Les changements climatiques, catalyseurs de pauvreté

Les changements climatiques, catalyseurs de pauvreté

Publié le 18/11/2019
Monde
 
Inondations ou à l’inverse sécheresses – voire les deux alternativement –, montée des eaux et salinisation des terres, catastrophes naturelles accrues : les changements climatiques affectent en premier lieu les populations pauvres des pays en voie de développement.
Petits paysans et pêcheurs voient leurs rendements diminuer et souffrent de la faim ou de la soif. Désespérés, ils se disputent les ressources naturelles, ce qui est source de conflits. Conséquence : des millions de personnes migrent pour les villes où elles croupissent dans la misère.
Si rien n’est fait, plus de 100 millions de personnes supplémentaires tomberont sous le seuil de pauvreté d’ici 2030, estime la Banque mondiale. Dans quelle mesure les changements climatiques non seulement créent-ils mais aussi amplifient-ils la pauvreté dans le monde ? Comment dès lors lutter contre les dérèglements climatiques tout en éradiquant la pauvreté ?

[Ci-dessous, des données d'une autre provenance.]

Lemma split_app (sep : N) (l rest : jsstring) :
  ~ In sep l -> split sep (l ++ sep :: rest) = l :: split sep rest.
Proof.
  induction l as [|c l IH]; simpl; intro H.
  - now rewrite N.eqb_refl.
  - destruct (N.eqb_spec c sep) as [->|_]; [tauto|].
    rewrite IH by tauto. reflexivity.
Qed.

Lemma split_join (lines : list jsstring) :
  lines <> [] -> Forall (fun l => ~ In 10%N l) lines ->
  split 10 (JsString.join LF lines) = lines.
Proof.
  induction lines as [|l ls IH]; intros Hne Hall; [congruence|].
  inversion Hall as [|? ? Hl Hls]; subst.
  destruct ls as [|l' ls]; cbn [JsString.join].
  - now apply split_single.
  - unfold LF at 1. cbn [app]. rewrite split_app by exact Hl.
    f_equal. apply IH; [discriminate | exact Hls].
Qed.

(** The handler sees the lines that were printed: for non-empty lines
    without line feeds, joined by line feeds, whose first and last
    characters are not white space, followed by any white space. *)
Lemma outputLines_printed (lines : list jsstring) (c d : N)
    (mid tail : jsstring) :
  Forall (fun l => l <> [] /\ ~ In 10%N l) lines ->
  JsString.join LF lines = c :: mid ++ [d] ->
  isWhiteSpace c = false -> isWhiteSpace d = false ->
  forallb isWhiteSpace tail = true ->
  outputLines (JsString.join LF lines ++ tail) = lines.
Proof.
  intros Hall Hshape Hc Hd Htail. unfold outputLines.
  rewrite Hshape.
  change ((c :: mid ++ [d]) ++ tail) with ([] ++ (c :: mid ++ [d]) ++ tail).
  rewrite (trim_bounded c d mid [] tail Hc Hd eq_refl Htail).
  rewrite <- Hshape.
  assert (Hne : lines <> []) by (intros ->; discriminate).
  rewrite split_join.
  - apply forallb_filter_id. (* every line is non-empty *)
    rewrite forallb_forall. intros l Hl.
    rewrite Forall_forall in Hall. apply truthy_nonempty, (Hall l Hl).
  - exact Hne.
  - eapply Forall_impl; [|exact Hall]. intros l [_ H]. exact H.
Qed.

(** ** metadata *)

(** Neither the resolver nor the invoker uses [JSON.parse]. *)
Lemma checkIaAvailable_withParser (rt : runtime) (w : world)
    (parse : jsstring -> result json) :
  checkIaAvailable (withParser rt parse) w = checkIaAvailable rt w.
Proof. reflexivity. Qed.

Lemma runIa_withParser (rt : runtime) (w : world)
    (parse : jsstring -> result json) :
  runIa (withParser rt parse) w = runIa rt w.
Proof. reflexivity. Qed.

Lemma handleMetadata_run (rt : runtime) (w : world) (args : MetadataArgs)
    (s s1 s2 : state) (v identifier : jsstring) (out : IaResult) :
  checkIaAvailable rt w s = (Ok v, s1) ->
  validateIdentifier (m_identifier args) = Ok identifier ->
  runIa rt w [lit "metadata"; identifier] DEFAULT_TIMEOUT_MS s1 = (Ok out, s2) ->
  handleMetadata rt w args s
  = (if negb (JsString.truthy (trim (stdout out))) then
       Ok (failure (lit "No metadata found for " ++ dq ++ identifier ++ dq
                    ++ lit ". The item may not exist."))
     else
       match JSON_parse rt (trim (stdout out)) with
       | Ok doc => Ok (success (JSON_stringify rt doc 2))
       | Throw e =>
           Ok (failure (lit "Metadata retrieval failed: " ++ message e))
       end,
     s2).
Proof.
  intros Hcheck Hid Hrun. unfold handleMetadata.
  rewrite handler_run, Hcheck. unfold metadataBody, bind, lift.
  rewrite Hid, Hrun. cbv beta zeta.
  destruct (negb _); [reflexivity|].
  destruct (JSON_parse rt _); reflexivity.
Qed.
(** * EnergyFlow base classes ([energyflow/base.py]): a shallow embedding

    The three classes of [base.py] are embedded module by module:
    [EFBase] (measure holder and batch evaluation), [EFPBase] (polynomial
    observables) and [EFMBase] (moment observables).  Python objects that
    are mutated in place (the caller's [kwargs] dict, the instance [self])
    live in an explicit heap threaded through a small state-and-exception
    monad; calls into external collaborators are recorded in a log. *)

From Equations Require Import Equations.
From Equations.Prop Require Import Logic.
From stdpp Require Import base gmap sets list strings.
From Stdlib Require Import ZArith QArith.

Local Open Scope Z_scope.

(** ** Python values, truthiness and exceptions *)

(** The values a configuration mapping carries. *)
Inductive value :=
| VNone
| VBool (b : bool)
| VNum (q : Q)
| VStr (s : string).

(** [bool(v)] *)
Definition truthy (v : value) : bool :=
  match v with
  | VNone => false
  | VBool b => b
  | VNum q => negb (Qnum q =? 0)%Z
  | VStr s => negb (String.eqb s "")
  end.

Inductive exn :=
| TypeError (msg : string)
| ValueError (msg : string)
| AssertionError (msg : string)
| KeyError (key : string)
| AttributeError (name : string)
| ZeroDivisionError
| NotImplementedError
| ConfigurationError (keys : list string)
| RuntimeError (msg : string).

Inductive result (A : Type) :=
| Ok (a : A)
| Raise (e : exn).
Arguments Ok {A} a.
Arguments Raise {A} e.

#[export] Instance result_ret : MRet result := fun A a => Ok a.
#[export] Instance result_bind : MBind result := fun A B f r =>
  match r with
  | Ok a => f a
  | Raise e => Raise e
  end.
#[export] Instance result_fmap : FMap result := fun A B f r =>
  match r with
  | Ok a => Ok (f a)
  | Raise e => Raise e
  end.

Definition is_ok {A} (r : result A) : bool :=
  match r with Ok _ => true | Raise _ => false end.

(** [list(map(f, l))] for an [f] that may raise: the first exception, in
    input order, aborts the traversal. *)
Fixpoint map_result {A B} (f : A -> result B) (l : list A) : result (list B) :=
  match l with
  | [] => Ok []
  | x :: l' =>
      y ← f x;
      ys ← map_result f l';
      mret (y :: ys)
  end.

(** [needle in hay] on two [str]: substring search. *)
Fixpoint str_contains (needle hay : string) : bool :=
  String.prefix needle hay ||
  match hay with
  | EmptyString => false
  | String _ hay' => str_contains needle hay'
  end.

(** [needle in v] for a [str] needle: only a [str] container answers, every
    other value of the model is not iterable. *)
Definition py_in (needle : string) (v : value) : result bool :=
  match v with
  | VStr s => Ok (str_contains needle s)
  | VNone => Raise (TypeError "argument of type 'NoneType' is not iterable")
  | VBool _ => Raise (TypeError "argument of type 'bool' is not iterable")
  | VNum _ => Raise (TypeError "argument of type 'float' is not iterable")
  end.

(** [a // b] on Python integers. *)
Definition floordiv (a b : Z) : result Z :=
  if b =? 0 then Raise ZeroDivisionError else Ok (a / b).

(** ** The Measure collaborator

    [energyflow.measure] is imported by [base.py].  This file reads and
    writes only the attributes of a [Measure] instance, so an instance is
    the record of those attributes; the constructor, [evaluate] and the set
    [measure_kwargs] are parameters of the development ([MeasureLib]). *)

Module Measure.

Record t := mk {
  measure : value;
  beta : value;
  kappa : value;
  normed : value;
  coords : value;
  check_input : value;
  subslicing : value
}.

(** [m.beta = v] *)
Definition set_beta (v : value) (m : t) : t :=
  mk (measure m) v (kappa m) (normed m) (coords m) (check_input m) (subslicing m).

End Measure.

(** Arrays of scalars: [zs] is one-dimensional, an event, [thetas] and
    [phats] are two-dimensional. *)
Abbreviation array1 F := (list F) (only parsing).
Abbreviation array2 F := (list (list F)) (only parsing).

Class MeasureLib (F : Type) := {
  (** the recognised configuration keys *)
  measure_kwargs : gset string;
  (** [Measure(kind, **kwargs)] *)
  Measure_new : value -> gmap string value -> result Measure.t;
  (** [m.evaluate(event)] *)
  Measure_evaluate : Measure.t -> array2 F -> result (array1 F * array2 F)
}.

(** What [multiprocessing] and [sys] report on the running interpreter. *)
Class Platform := {
  (** [multiprocessing.cpu_count()]: a positive count, or an exception *)
  cpu_count : result positive;
  (** [sys.version_info[0]] *)
  version_major : Z
}.

(** ** Instances, the heap and the monad *)

(** What an instance attribute [_measure] may hold. *)
Inductive attr :=
| IsMeasure (m : Measure.t)
| NotMeasure (v : value).

(** The instance attributes [base.py] assigns; [None] is an attribute that
    was never set. *)
Record obj := Obj {
  _measure : option attr;
  use_efms : option bool;
  n_jobs : option Z
}.

Definition new_obj : obj := Obj None None None.

(** [o._measure = a], [o.use_efms = b], [o.n_jobs = n] *)
Definition set__measure (a : attr) (o : obj) : obj :=
  Obj (Some a) (use_efms o) (n_jobs o).
Definition set_use_efms (b : bool) (o : obj) : obj :=
  Obj (_measure o) (Some b) (n_jobs o).
Definition set_n_jobs (n : Z) (o : obj) : obj :=
  Obj (_measure o) (use_efms o) (Some n).

(** [o.n_jobs] read back. *)
Definition getattr_n_jobs (o : obj) : result Z :=
  match n_jobs o with
  | Some n => Ok n
  | None => Raise (AttributeError "n_jobs")
  end.

(** Calls into the collaborators, in the order they happen. *)
Inductive effect :=
| MeasureNew (kind : value) (kw : gmap string value)
| PoolNew (processes : Z)
| PoolImap (chunksize : Z)
| PoolTerminate
| PoolClose.

Record heap := Heap {
  kwargs : gmap string value;
  self : obj;
  log : list effect
}.

Definition M (A : Type) : Type := heap -> result A * heap.

#[export] Instance M_ret : MRet M := fun A a h => (Ok a, h).
#[export] Instance M_bind : MBind M := fun A B f m h =>
  match m h with
  | (Ok a, h') => f a h'
  | (Raise e, h') => (Raise e, h')
  end.

Definition lift {A} (r : result A) : M A := fun h => (r, h).
Definition raise {A} (e : exn) : M A := fun h => (Raise e, h).
Definition get_kwargs : M (gmap string value) := fun h => (Ok (kwargs h), h).
Definition get_self : M obj := fun h => (Ok (self h), h).
Definition put_self (o : obj) : M unit := fun h =>
  (Ok tt, Heap (kwargs h) o (log h)).
Definition emit (e : effect) : M unit := fun h =>
  (Ok tt, Heap (kwargs h) (self h) (log h ++ [e])).

(** [kwargs.setdefault(k, d)] *)
Definition dict_setdefault (k : string) (d : value) : M value := fun h =>
  match kwargs h !! k with
  | Some v => (Ok v, h)
  | None => (Ok d, Heap (<[k := d]> (kwargs h)) (self h) (log h))
  end.

(** [kwargs.pop(k, d)] *)
Definition dict_pop_default (k : string) (d : value) : M value := fun h =>
  match kwargs h !! k with
  | Some v => (Ok v, Heap (delete k (kwargs h)) (self h) (log h))
  | None => (Ok d, h)
  end.

(** [kwargs.pop(k)] *)
Definition dict_pop (k : string) : M value := fun h =>
  match kwargs h !! k with
  | Some v => (Ok v, Heap (delete k (kwargs h)) (self h) (log h))
  | None => (Raise (KeyError k), h)
  end.

(** Modelled from the spec: [energyflow.utils.kwargs_check] is not in the
    file; the mapping may contain only recognised keys, otherwise
    construction fails with a configuration error naming the offending
    keys. *)
Definition kwargs_check (name : string) (kw : gmap string value)
    (allowed : gset string) : result unit :=
  let bad := filter (fun k => k ∉ allowed) (elements (dom kw)) in
  match bad with
  | [] => Ok tt
  | _ => Raise (ConfigurationError bad)
  end.

(** ** [multiprocessing.Pool]

    The standard-library pool, as far as [batch_compute] uses it: the
    constructor, ordered chunked [imap], [close] and the context-manager
    exit (which terminates the workers). *)

Section pool.
Context {A B : Type}.

(** [Pool._get_tasks]: successive [islice(it, size)] batches, stopping at
    the first empty one. *)
Equations? get_tasks (size : nat) (it : list A) : list (list A)
  by wf (length it) lt :=
  get_tasks size it with inspect (take size it) := {
    | @exist [] _ := [];
    | @exist (x :: xs) _ := (x :: xs) :: get_tasks size (drop size it) }.
Proof.
  destruct size as [|size]; [discriminate|].
  destruct it as [|y it]; [discriminate|].
  rewrite length_drop. simpl. lia.
Qed.

(** [mapstar]: what a worker runs on one batch. *)
Definition mapstar (f : A -> result B) (batch : list A) : result (list B) :=
  map_result f batch.

(** [Pool(processes)] *)
Definition Pool (processes : Z) : M unit :=
  if processes <? 1
  then raise (ValueError "Number of processes must be at least 1")
  else emit (PoolNew processes).

(** [list(pool.imap(f, iterable, chunksize))]: results come back in task
    order; a batch whose worker raised re-raises when its turn comes. *)
Definition Pool_imap (f : A -> result B) (iterable : list A)
    (chunksize : Z) : M (list B) :=
  emit (PoolImap chunksize);;
  if chunksize =? 1 then lift (map_result f iterable)
  else if chunksize <? 1 then raise (ValueError "Chunksize must be 1+")
  else
    chunks ← lift (map_result (mapstar f)
                     (get_tasks (Z.to_nat chunksize) iterable));
    mret (concat chunks).
(** * reltools: the DDL parser, the AST builder and the schema validator

    A shallow embedding of [reltools/parsers/sql_parser.py],
    [reltools/parsers/ast_builder.py], [reltools/utils/validators.py] and
    [reltools/converters/yaml_converter.py], with the properties of the
    specification proved (or refuted) on it.

    Text is a list of characters with the codes 0 to 255, the Latin-1 range
    of Python's code points.  On this range white space ([str.isspace],
    [str.split], [str.strip], the class [\s]), the case of letters under
    IGNORECASE and [str.upper] are as Python has them, with one exception:
    [str.upper] sends the micro sign (181) and the y with diaeresis (255)
    out of the range, and here they stay as they are.  Text with other
    code points is outside the model.

    The statement segmenter (sqlparse) is an external collaborator: a
    statement is given as its classified leaf tokens, whose values
    concatenate to the statement text. *)

From Stdlib Require Import Ascii String ZArith Lia Bool DecimalString.
From stdpp Require Import base list gmap strings.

IL n’en croit toujours pas ses yeux. De sa vie d’homme de 59 ans, Yves n’avait jamais vu la rivière en bas de chez lui à sec en plein mois de mai, traditionnelle saison des pluies. La faute aux changements climatiques qui touchent fortement son pays, Haïti. « Nous vivons des temps terribles comparés à mon enfance », explique ce paysan de la région des Palmes. Yves a des difficultés à se nourrir et a dû renoncer à financer des études pour son fils de 28 ans.

Un peu plus au nord, sur la côte haïtienne, à Leogane, c’est le manque de poissons qui inquiète Charles, pêcheur. En cause, la hausse de la température de l’eau, sans doute. Mais aussi la disparition des mangroves, ces espaces boisés naturels où se reproduisent les poissons et qui ont souffert de la pollution et de la coupe du bois. En Haïti comme dans les autres pays dits “du Sud”, ce sont les plus pauvres, ceux dont la vie dépend des ressources naturelles et des récoltes, donc du cycle des saisons, qui sont les plus affectés par les dérèglements climatiques.

 

 
Les changements climatiques, catalyseurs de pauvreté
Dans la région de Léogane, à Haïti, Charles, pêcheur, se plaint de la disparition des mangroves.
 

 

Ouragans, inondations, sécheresses : tous ces accidents climatiques sont en effet de plus en plus fréquents et totalement imprévisibles. Ainsi en Inde, dans la région de l’Assam, les pluies sont devenues capricieuses et les moussons sont déréglées. « Il peut y avoir deux jours de pluies intenses et le lendemain un soleil qui tape. Les paysans n’arrivent plus à programmer leurs travaux et cela baisse leur rendement », déplore Netaji Basumatary de l’ONG IGSSS, partenaire du Secours Catholique.
 

Lire aussi notre article « En France, les changements climatiques, vecteurs de fracture sociale »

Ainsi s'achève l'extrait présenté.